### Problem
In the records below, begin at the line containing "(** [logrus.ParseLevel]. *)" and end at the line containing "FullTimestamp := true;"; quote every line in that span exactly, including both boundary lines, and no others.

### Material shown
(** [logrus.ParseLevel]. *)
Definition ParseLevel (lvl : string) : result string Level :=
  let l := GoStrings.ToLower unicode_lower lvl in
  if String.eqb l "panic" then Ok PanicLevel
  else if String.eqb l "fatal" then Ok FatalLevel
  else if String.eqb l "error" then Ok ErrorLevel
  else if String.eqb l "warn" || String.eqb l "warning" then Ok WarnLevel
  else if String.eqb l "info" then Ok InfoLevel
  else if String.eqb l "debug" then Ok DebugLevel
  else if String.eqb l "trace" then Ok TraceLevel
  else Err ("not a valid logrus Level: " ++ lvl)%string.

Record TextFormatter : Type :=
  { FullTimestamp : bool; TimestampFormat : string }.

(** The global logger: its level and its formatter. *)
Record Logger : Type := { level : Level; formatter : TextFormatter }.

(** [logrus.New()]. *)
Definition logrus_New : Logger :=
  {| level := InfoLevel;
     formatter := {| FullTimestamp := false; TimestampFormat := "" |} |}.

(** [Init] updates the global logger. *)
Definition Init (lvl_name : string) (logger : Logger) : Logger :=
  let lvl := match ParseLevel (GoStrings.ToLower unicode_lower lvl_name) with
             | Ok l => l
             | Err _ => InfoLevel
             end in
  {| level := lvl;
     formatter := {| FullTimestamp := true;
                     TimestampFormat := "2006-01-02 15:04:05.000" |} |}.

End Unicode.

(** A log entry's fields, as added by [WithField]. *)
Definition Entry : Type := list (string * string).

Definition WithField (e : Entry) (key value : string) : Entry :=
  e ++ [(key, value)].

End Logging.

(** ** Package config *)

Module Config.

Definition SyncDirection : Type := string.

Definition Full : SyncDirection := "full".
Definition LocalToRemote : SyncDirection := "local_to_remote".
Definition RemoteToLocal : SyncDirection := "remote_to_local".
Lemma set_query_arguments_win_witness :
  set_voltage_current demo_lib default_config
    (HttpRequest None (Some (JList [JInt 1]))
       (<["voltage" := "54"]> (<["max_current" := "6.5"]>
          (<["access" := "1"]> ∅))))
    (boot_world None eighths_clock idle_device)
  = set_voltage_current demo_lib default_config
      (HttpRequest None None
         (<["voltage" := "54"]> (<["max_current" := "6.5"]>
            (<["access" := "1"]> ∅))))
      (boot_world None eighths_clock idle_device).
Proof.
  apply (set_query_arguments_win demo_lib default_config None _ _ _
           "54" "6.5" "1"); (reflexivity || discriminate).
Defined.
==
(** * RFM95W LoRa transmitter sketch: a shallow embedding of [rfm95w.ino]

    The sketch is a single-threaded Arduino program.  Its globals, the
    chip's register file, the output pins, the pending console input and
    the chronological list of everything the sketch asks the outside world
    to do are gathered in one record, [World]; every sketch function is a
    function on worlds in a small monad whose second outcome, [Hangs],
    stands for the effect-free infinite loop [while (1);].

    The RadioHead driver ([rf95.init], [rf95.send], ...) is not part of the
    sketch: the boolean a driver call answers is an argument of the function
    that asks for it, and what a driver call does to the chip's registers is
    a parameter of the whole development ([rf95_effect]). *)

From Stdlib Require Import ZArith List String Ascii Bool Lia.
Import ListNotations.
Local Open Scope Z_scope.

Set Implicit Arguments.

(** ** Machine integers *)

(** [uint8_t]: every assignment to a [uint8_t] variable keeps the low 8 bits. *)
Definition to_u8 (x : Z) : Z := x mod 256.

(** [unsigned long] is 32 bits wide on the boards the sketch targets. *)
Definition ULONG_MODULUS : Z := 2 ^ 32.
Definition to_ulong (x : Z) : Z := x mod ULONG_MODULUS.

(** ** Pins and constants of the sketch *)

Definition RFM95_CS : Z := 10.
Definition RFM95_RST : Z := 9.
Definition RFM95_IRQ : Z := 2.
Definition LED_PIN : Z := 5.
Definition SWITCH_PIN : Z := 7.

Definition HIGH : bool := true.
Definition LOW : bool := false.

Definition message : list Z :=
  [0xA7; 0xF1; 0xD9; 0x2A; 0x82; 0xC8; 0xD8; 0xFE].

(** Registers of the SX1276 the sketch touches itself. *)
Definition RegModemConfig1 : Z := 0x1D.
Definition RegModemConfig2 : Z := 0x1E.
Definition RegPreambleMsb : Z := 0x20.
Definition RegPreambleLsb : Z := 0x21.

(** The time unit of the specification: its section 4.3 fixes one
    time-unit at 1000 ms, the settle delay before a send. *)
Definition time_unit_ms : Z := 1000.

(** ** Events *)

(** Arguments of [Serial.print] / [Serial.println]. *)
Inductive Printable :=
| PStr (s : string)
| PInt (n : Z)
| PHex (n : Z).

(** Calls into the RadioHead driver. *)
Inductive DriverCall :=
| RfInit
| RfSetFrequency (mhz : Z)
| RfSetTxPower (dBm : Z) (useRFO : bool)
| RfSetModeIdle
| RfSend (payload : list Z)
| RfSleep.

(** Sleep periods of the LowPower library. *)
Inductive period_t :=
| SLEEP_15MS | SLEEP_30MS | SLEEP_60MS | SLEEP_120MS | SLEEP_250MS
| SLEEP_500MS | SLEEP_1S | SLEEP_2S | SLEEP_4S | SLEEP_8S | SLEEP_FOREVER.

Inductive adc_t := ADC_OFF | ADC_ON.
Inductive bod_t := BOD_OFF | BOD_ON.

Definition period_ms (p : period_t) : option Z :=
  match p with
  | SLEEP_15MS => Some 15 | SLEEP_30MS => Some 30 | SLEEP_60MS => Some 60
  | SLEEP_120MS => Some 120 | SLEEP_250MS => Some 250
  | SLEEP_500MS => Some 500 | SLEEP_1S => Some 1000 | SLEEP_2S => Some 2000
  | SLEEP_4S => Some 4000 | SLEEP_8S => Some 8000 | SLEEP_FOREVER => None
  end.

### Output for this task
(** [logrus.ParseLevel]. *)
Definition ParseLevel (lvl : string) : result string Level :=
  let l := GoStrings.ToLower unicode_lower lvl in
  if String.eqb l "panic" then Ok PanicLevel
  else if String.eqb l "fatal" then Ok FatalLevel
  else if String.eqb l "error" then Ok ErrorLevel
  else if String.eqb l "warn" || String.eqb l "warning" then Ok WarnLevel
  else if String.eqb l "info" then Ok InfoLevel
  else if String.eqb l "debug" then Ok DebugLevel
  else if String.eqb l "trace" then Ok TraceLevel
  else Err ("not a valid logrus Level: " ++ lvl)%string.

Record TextFormatter : Type :=
  { FullTimestamp : bool; TimestampFormat : string }.

(** The global logger: its level and its formatter. *)
Record Logger : Type := { level : Level; formatter : TextFormatter }.

(** [logrus.New()]. *)
Definition logrus_New : Logger :=
  {| level := InfoLevel;
     formatter := {| FullTimestamp := false; TimestampFormat := "" |} |}.

(** [Init] updates the global logger. *)
Definition Init (lvl_name : string) (logger : Logger) : Logger :=
  let lvl := match ParseLevel (GoStrings.ToLower unicode_lower lvl_name) with
             | Ok l => l
             | Err _ => InfoLevel
             end in
  {| level := lvl;
     formatter := {| FullTimestamp := true;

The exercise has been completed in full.